Surveyors in 1872 named what they deemed the loveliest of the Tetons’ seven morainal lakes after their guide’s Shoshone wife. Jenny Lake looks its best from pontoon boats ferrying hikers to the western shore, and also from Inspiration Point, a one-mile hike from the western boat dock. Open mid- to late-May through Sept. Adults $18 round-trip.

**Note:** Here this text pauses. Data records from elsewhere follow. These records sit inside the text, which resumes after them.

(* ===== verification/LogOffset.v ===== *)
(** * Assigning log offsets to segments ([dbcore/sm-log-offset.cpp])

    Threads take ranges of LSN offsets from a counter, then find out where in
    the log a range lies; a thread whose range runs past the newest segment
    races to install the next one.  The array of segments, [active_segment] and
    [nxt_segment_fd] are read without a lock, one access at a time.  A section
    that holds [file_mutex] is one access. *)
From stdpp Require Import base numbers list gmap strings.
From Stdlib Require Import ZArith Lia.
From S2P Require Import Prelude FatPtr Bytes LogBlock LogNames Threads LogFile.

Local Open Scope Z_scope.

Section ops.
Context `{OS : Os} `{OT : Others log_file_mgr}.

Local Abbreviation L := (@P log_file_mgr).

(** Following a pointer obtained earlier. *)
Definition pderef {A} (p : option A) : L A := match p with Some a => pret a | None => pthrow bad_address end.

(** Reading [active_segment] and following it. *)
Definition newest : L segment_id := do* p := load _newest_segment in pderef p.

(* src: dbcore/sm-log-file.cpp:580-612 sm_log_file_mgr::_prepare_new_segment *)
Definition _prepare_new_segment (segno start byte_offset : Z) : L (option segment_id) :=
  do* sid := load (fun s => slot s segno) in
  if (match sid with Some sid => negb (segnum sid =? segno) | None => false end) then pthrow log_is_full else
  do* fd_info := load nxt_segment_fd in
  do* fd_info := (if u32 fd_info <? segno
                  then access (fun s => s ← _create_nxt_seg_file false s; Ok (nxt_segment_fd s, s))
                  else pret fd_info) in
  if segno <? u32 fd_info then pret None else
  let fd := Z.shiftr fd_info 32 in
  do* size := load segment_size in
  pret (Some (Segment fd segno start (u64 (start + size)) byte_offset)).

(* src: dbcore/sm-log-file.cpp:569-578 sm_log_file_mgr::prepare_new_segment *)
Definition prepare_new_segment (start : Z) : L (option segment_id) :=
  do* psid := newest in
  if u64 (start + MIN_LOG_BLOCK_SIZE) <? end_offset psid then pret None else
  let pssize := u64 (end_offset psid - start_offset psid) in
  _prepare_new_segment (u32 (segnum psid + 1)) start (u64 (byte_offset psid + pssize)).

(** Segments are compared by value; two segments of one log differ in their
    numbers. *)
(* src: dbcore/sm-log-file.cpp:614-631 sm_log_file_mgr::create_segment *)
Definition create_segment (sid : segment_id) : L bool :=
  do* psid := newest in
  if segnum sid =? u32 (segnum psid + 1)
  then cas (fun s => bool_decide (active_segment s = Some psid)) (set_active (Some sid))
  else pret false.

(* src: dbcore/sm-log-offset.cpp:67-104 sm_log_offset_mgr::get_segment *)
Definition get_segment (mod_segnum : Z) : L (option segment_id) :=
  do* sid := load (fun s => slot s mod_segnum) in
  match sid with
  | Some _ => pret sid
  | None =>
      do* sid := newest in
      if negb (mod_segnum =? segnum sid mod NUM_LOG_SEGMENTS) then load (fun s => slot s mod_segnum)
      else pret (Some sid)
  end.

(* src: dbcore/sm-log-offset.cpp:106-115 sm_log_offset_mgr::get_offset_segment *)
Fixpoint offset_segment_from (fuel : nat) (sid : option segment_id) (lsn_offset : Z) : L (option segment_id) :=
  match fuel, sid with
  | _, None => pret None
  | O, _ => pthrow Spinning
  | S fuel, Some s =>
      if contains s lsn_offset then pret (Some s) else
      do* sid := load (fun st => slot st (u32 (segnum s - 1))) in
      offset_segment_from fuel sid lsn_offset
  end.
Definition get_offset_segment (fuel : nat) (lsn_offset : Z) : L (option segment_id) :=
  do* sid := load _newest_segment in offset_segment_from fuel sid lsn_offset.

(* src: dbcore/sm-log-offset.cpp:28-42 sm_log_offset_mgr::ptr2lsn *)
Definition ptr2lsn (ptr : fat_ptr.t) : L LSN.t :=
  let atype := fat_ptr.asi_type ptr in
  if negb (atype =? fat_ptr.ASI_LOG) && negb (atype =? fat_ptr.ASI_EXT) then pthrow illegal_argument else
  let segno := fat_ptr.log_segment ptr in
  if segno <? 0 then pthrow illegal_argument else
  do* p := get_segment segno in
  do* sid := pderef p in
  pret (LSN.make (start_offset sid) segno (fat_ptr.size_code ptr)).

(* src: dbcore/sm-log-offset.cpp:271-281 sm_log_offset_mgr::_install_segment *)
Definition _install_segment (sid : segment_id) (lsn_offset : Z) : L segment_id :=
  do* nsid := prepare_new_segment lsn_offset in
  do* won := match nsid with Some n => create_segment n | None => pret false end in
  match won, nsid with
  | true, Some n => pret n
  | _, _ =>
      do* p := get_segment (u32 (segnum sid + 1) mod NUM_LOG_SEGMENTS) in
      pderef p
  end.

(* src: dbcore/sm-log-offset.h:23-32 segment_assignment *)
Record segment_assignment := Assignment { sid : option segment_id; next_lsn : LSN.t; full_size : bool }.

(** Backing up from [left] while the range ends before it; [k] more rounds may
    go on.  The result is [left] and [right]. *)
(* src: dbcore/sm-log-offset.cpp:149-168 sm_log_offset_mgr::assign_segment *)
Fixpoint back_up (k : nat) (lsn_end : Z) (right : option segment_id) (left : segment_id) :
    L (option segment_id * option segment_id) :=
  if lsn_end <=? start_offset left then
    do* p := load (fun s => slot s (u32 (segnum left - 1))) in
    match p, k with
    | Some left', S k => back_up k lsn_end (Some left) left'
    | _, _ => pret (None, Some left)
    end
  else pret (Some left, right).

(** The recursive calls start over after a segment was installed that the
    range does not fit in; the fuel bounds them. *)
(* src: dbcore/sm-log-offset.cpp:141-260 sm_log_offset_mgr::assign_segment *)
Fixpoint assign_segment (fuel : nat) (lsn_begin lsn_end : Z) : L segment_assignment :=
  match fuel with
  | O => pthrow Spinning
  | S fuel =>
      do* top := newest in
      do* (left_, right_) := back_up (Z.to_nat NUM_LOG_SEGMENTS) lsn_end None top in
      match left_ with
      | None => pret (Assignment None INVALID_LSN true)
      | Some l =>
          if u64 (lsn_begin + MIN_LOG_BLOCK_SIZE) <=? end_offset l then
            if u64 (lsn_end + MIN_LOG_BLOCK_SIZE) <=? end_offset l
            then pret (Assignment (Some l) (make_lsn l lsn_end) true)
            else
              let finish r := pret (Assignment (Some l) (make_lsn r (start_offset r)) (lsn_end <=? end_offset l)) in
              match right_ with
              | Some r => finish r
              | None =>
                  do* r := _install_segment l lsn_end in
                  if end_offset r <? u64 (lsn_end + MIN_LOG_BLOCK_SIZE) then assign_segment fuel lsn_begin lsn_end
                  else finish r
              end
          else
            match right_ with
            | Some _ => pret (Assignment None INVALID_LSN true)
            | None =>
                do* r := _install_segment l lsn_begin in
                if start_offset r <=? lsn_begin then
                  if end_offset r <? u64 (lsn_end + MIN_LOG_BLOCK_SIZE) then assign_segment fuel lsn_begin lsn_end
                  else pret (Assignment (Some r) (make_lsn r lsn_end) true)
                else pret (Assignment None INVALID_LSN true)
            end
      end
  end.

End ops.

Insider’s tip: Can’t afford $759 a night? Jenny Lake Lodge’s all-you-can-eat breakfast is worth every cent (it was $34 in the 2019 season). The orange juice is fresh-squeezed, the eggs Benedict are served over crab cakes, and the pancakes are dotted with wild huckleberries. Pocket a buttery pastry for the hike to String and Leigh lakes, along a lovely three-mile loop that starts a few hundred yards from the lodge. Typically open June through Oct.
Visitor Center in Moose
Grand Teton National Park was created in 1929 and expanded in 1950, but not until the Craig Thomas Discovery and Visitor Center opened in 2007 could a human addition to the park be called grand. Now nine video screens in the ﬂoor showcase local sights to the sound of rippling rivers, birdsong, and Indian chants; a relief map pinpoints wildlife sightings and glacier movements; a film narrated by actor Harrison Ford recounts local mountaineering history; and 30-foot-high windows offer even better views than those from the deck at nearby Dornans (although you can’t order a margarita at the visitor center).
Insider’s tip: A few minutes’ drive down Moose–Wilson Road lies 1,106-acre Laurance S. Rockefeller Preserve, where eight miles of uncrowded trails wind through four ecosystems. At its heart is peaceful Phelps Lake, once a Rockefeller family retreat. If fresh bear claw scars on trees give you shivers, you can relax on the visitor center’s porch or in its reading room. The center opens in early June and closes in late September.